O comportamento desses cães de guarda de maconha não é, no entanto, a única ameaça. Eles também podem carregar e transmitir doenças letais para outros animais.
“Esses cães usados para proteger criações de animais são o principal vetor de doenças que afetam tanto animais selvagens quanto humanos”, diz Claudio Sillero, cientista-chefe da Fundação Born Free, uma organização voltada para a defesa da vida selvagem, e fundador do Projeto Lobo da Etiópia, dedicado à preservação dessa espécie.
“Vacinar e controlar a ocorrência de raiva em cães domésticos reduz o impacto sobre a vida selvagem, mas também beneficia o homem, porque é uma doença letal que pode ter consequências terríveis para pessoas que são mordidas por cães vadios. E as criações de animais são suscetíveis a raiva, então, isso gera um custo para uma comunidade rural.”

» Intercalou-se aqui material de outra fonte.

(* ===== verification/Firmware.v ===== *)
(** * The firmware tests (tests/isa/test_custom.cpp)

    Two of the binaries the repository runs on the emulator, executed by the model: the
    machine with 32 MB of DRAM, the bytes loaded at its start, and the CPU thread until it
    stops. *)

From stdpp Require Import gmap.
From S2P Require Import Prelude Bits Hart HartInv Machine Bus Ports ByteVec SmallDevices.
From S2P Require Import Ns16550 GoldfishRtc GoldfishEvents PFlash Clint Plic VirtioBlk VirtioBlkSpec Mmu MmuSpec DeviceFrames Elf Emulator.
From S2P Require Import Decoder Execute ExecFloat Dispatch ExecSpec ExecSafe Engine EngineSpec Runner RunnerSpec Backends Ui EmulatorSpec Main.

(* @src tests/isa/test_custom.cpp 32-57 BasicExecution *)
Definition basic_execution : list Z :=
  [
    0x17; 0x01; 0x02; 0x00; 0x13; 0x01; 0x01; 0x00; 0x93; 0x02; 0x00; 0x00; 0x93; 0x81; 0x02;
    0x00; 0x13; 0x82; 0x02; 0x00; 0xef; 0x00; 0x40; 0x06; 0x6f; 0x00; 0x00; 0x00; 0x13; 0x01;
    0x01; 0xfd; 0x23; 0x34; 0x11; 0x02; 0x23; 0x30; 0x81; 0x02; 0x13; 0x04; 0x01; 0x03; 0x93;
    0x07; 0x05; 0x00; 0x23; 0x2e; 0xf4; 0xfc; 0xb7; 0x07; 0x10; 0x00; 0x23; 0x34; 0xf4; 0xfe;
    0x83; 0x27; 0xc4; 0xfd; 0x9b; 0x97; 0x07; 0x01; 0x9b; 0x87; 0x07; 0x00; 0x13; 0x87; 0x07;
    0x00; 0xb7; 0x57; 0x00; 0x00; 0x93; 0x87; 0x57; 0x55; 0xb3; 0x67; 0xf7; 0x00; 0x1b; 0x87;
    0x07; 0x00; 0x83; 0x37; 0x84; 0xfe; 0x23; 0xa0; 0xe7; 0x00; 0x13; 0x00; 0x00; 0x00; 0x83;
    0x30; 0x81; 0x02; 0x03; 0x34; 0x01; 0x02; 0x13; 0x01; 0x01; 0x03; 0x67; 0x80; 0x00; 0x00;
    0x13; 0x01; 0x01; 0xfd; 0x23; 0x34; 0x11; 0x02; 0x23; 0x30; 0x81; 0x02; 0x13; 0x04; 0x01;
    0x03; 0x93; 0x07; 0x10; 0x00; 0x23; 0x26; 0xf4; 0xfe; 0x93; 0x07; 0x20; 0x00; 0x23; 0x24;
    0xf4; 0xfe; 0x93; 0x07; 0x30; 0x00; 0x23; 0x22; 0xf4; 0xfe; 0x83; 0x27; 0xc4; 0xfe; 0x1b;
    0x87; 0x07; 0x00; 0x83; 0x27; 0x84; 0xfe; 0x9b; 0x87; 0x07; 0x00; 0xbb; 0x07; 0xf7; 0x00;
    0x9b; 0x87; 0x07; 0x00; 0x23; 0x20; 0xf4; 0xfe; 0x83; 0x27; 0xc4; 0xfe; 0x1b; 0x87; 0x07;
    0x00; 0x83; 0x27; 0x84; 0xfe; 0x9b; 0x87; 0x07; 0x00; 0xbb; 0x07; 0xf7; 0x02; 0x9b; 0x87;
    0x07; 0x00; 0x23; 0x2e; 0xf4; 0xfc; 0x83; 0x27; 0x04; 0xfe; 0x1b; 0x87; 0x07; 0x00; 0x83;
    0x27; 0xc4; 0xfd; 0x9b; 0x87; 0x07; 0x00; 0xbb; 0x57; 0xf7; 0x02; 0x9b; 0x87; 0x07; 0x00;
    0x23; 0x2c; 0xf4; 0xfc; 0x83; 0x27; 0x04; 0xfe; 0x1b; 0x87; 0x07; 0x00; 0x83; 0x27; 0xc4;
    0xfd; 0x9b; 0x87; 0x07; 0x00; 0xbb; 0x77; 0xf7; 0x02; 0x9b; 0x87; 0x07; 0x00; 0x23; 0x2a;
    0xf4; 0xfc; 0x13; 0x05; 0x00; 0x00; 0xef; 0xf0; 0x9f; 0xf0; 0x6f; 0x00; 0x00; 0x00 ].

(* @src tests/isa/test_custom.cpp 71-78 MachineModeException *)
Definition machine_mode_exception : list Z :=
  [
    0x97; 0x02; 0x00; 0x00; 0x93; 0x82; 0x02; 0x03; 0x73; 0x90; 0x52; 0x30; 0x13; 0x05; 0xa0;
    0x00; 0x73; 0x00; 0x00; 0x00; 0xb7; 0x02; 0x10; 0x00; 0x37; 0x53; 0x00; 0x00; 0x1b; 0x03;
    0x53; 0x55; 0x13; 0x15; 0x05; 0x01; 0x33; 0x65; 0x65; 0x00; 0x23; 0xa0; 0xa2; 0x00; 0x6f;
    0x00; 0x00; 0x00; 0x13; 0x05; 0xa5; 0x02; 0x73; 0x23; 0x10; 0x34; 0x13; 0x03; 0x43; 0x00;
    0x73; 0x10; 0x13; 0x34; 0x73; 0x00; 0x20; 0x30 ].

(* @src tests/isa/test_custom.cpp 25-25 TEST_DRAM_SIZE *)
Definition TEST_DRAM_SIZE : Z := 32 * 1024 * 1024.

Section Firmware.
#[local] Existing Instance zero_softfloat.
#[local] Existing Instance zero_conversion.
#[local] Instance test_disk : DiskOption := None.

(* The emulator of a test, after load. *)
(* @src tests/isa/test_custom.cpp 59-61 BasicExecution *)
Definition test_machine (firmware : list Z) : option machine :=
  match Emulator_init TEST_DRAM_SIZE None None small_host with
  | Some m => Emulator_load DRAM_BASE firmware m
  | None => None
  end.

(** The CPU thread stops after [n] iterations, with a shutdown code and status. *)
Definition halts_with (firmware : list Z) (n : nat) (code status : Z) : Prop :=
  match test_machine firmware with
  | Some m =>
      let e := Nat.iter n (cpu_step no_operands) (engine_init m) in
      e_phase e = Stopped /\ shutdown_from_guest_ e = false /\
      Emulator_shutdown_code (e_mach e) = code /\ Emulator_shutdown_status (e_mach e) = status
  | None => False
  end.

(** The emulator runs the repository's firmware: the program that calls functions,
    multiplies and divides stops with code 0 and the status of success, and the one that takes
    an environment call into its own trap handler, which changes a register, advances mepc and
    returns, stops with code 52. *)
Theorem firmware_tests :
  halts_with basic_execution 66 0 0x5555 /\ halts_with machine_mode_exception 18 52 0x5555.
Proof. split; vm_compute; by split_and!. Qed.
End Firmware.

A equipe de Sillero conseguiu imunizar os lobos da Etiópia por meio de vacinas orais colocadas em iscas. “A maior vantagem dessa abordagem é que ela se torna uma estratégia proativa de vacinação. É menos estressante para o animais sem ter um risco de gerar um distúrbio para sua estrutura social.”
Bom comportamento
Mas, além de medidas assim, o que pode ser feito para que donos de cães os impeçam de ser uma ameaça à vida selvagem? “São necessárias mais pesquisas para quantificar melhor (os ataques de cães a animais selvagens) e entender por que e como isso está ocorrendo e o que podemos fazer para acabar com isso“, afirma Young.
“Não acho que exista uma solução única, mas podemos fazer um trabalho melhor em educação e conscientização. Se as pessoas estiverem mais cientes das consequências, quando um cão começar a perseguir um animal selvagem ou animais de criadores, seus donos podem treiná-lo e controlá-lo.”
Sillero acrescenta que é “essencial que as pessoas assumam sua responsabilidade pela forma como criam e cuidam de seus cães. Cada vez mais, cães domésticos são abandonados e, como eles são criaturas resilientes e adaptáveis, eles conseguem viver na natureza”, afirma o pesquisador.
“Eles formam bandos e procuram comida, que muitas vezes está no lixo ou entre restos deixados por humanos, o que os atraem para vilarejos e cidades. Precisamos de políticas de saúde pública para reduzir um problema sério de saúde e segurança.”
Enquanto isso, Young e seu cachorro continuam a fazer trilhas pela natureza em Utah – sem mais incomodar os perus selvagens. “Não existe cão ruim, existe dono ruim – cães são companheiros do homem, então, nós somos responsáveis pelo comportamento do cachorro.”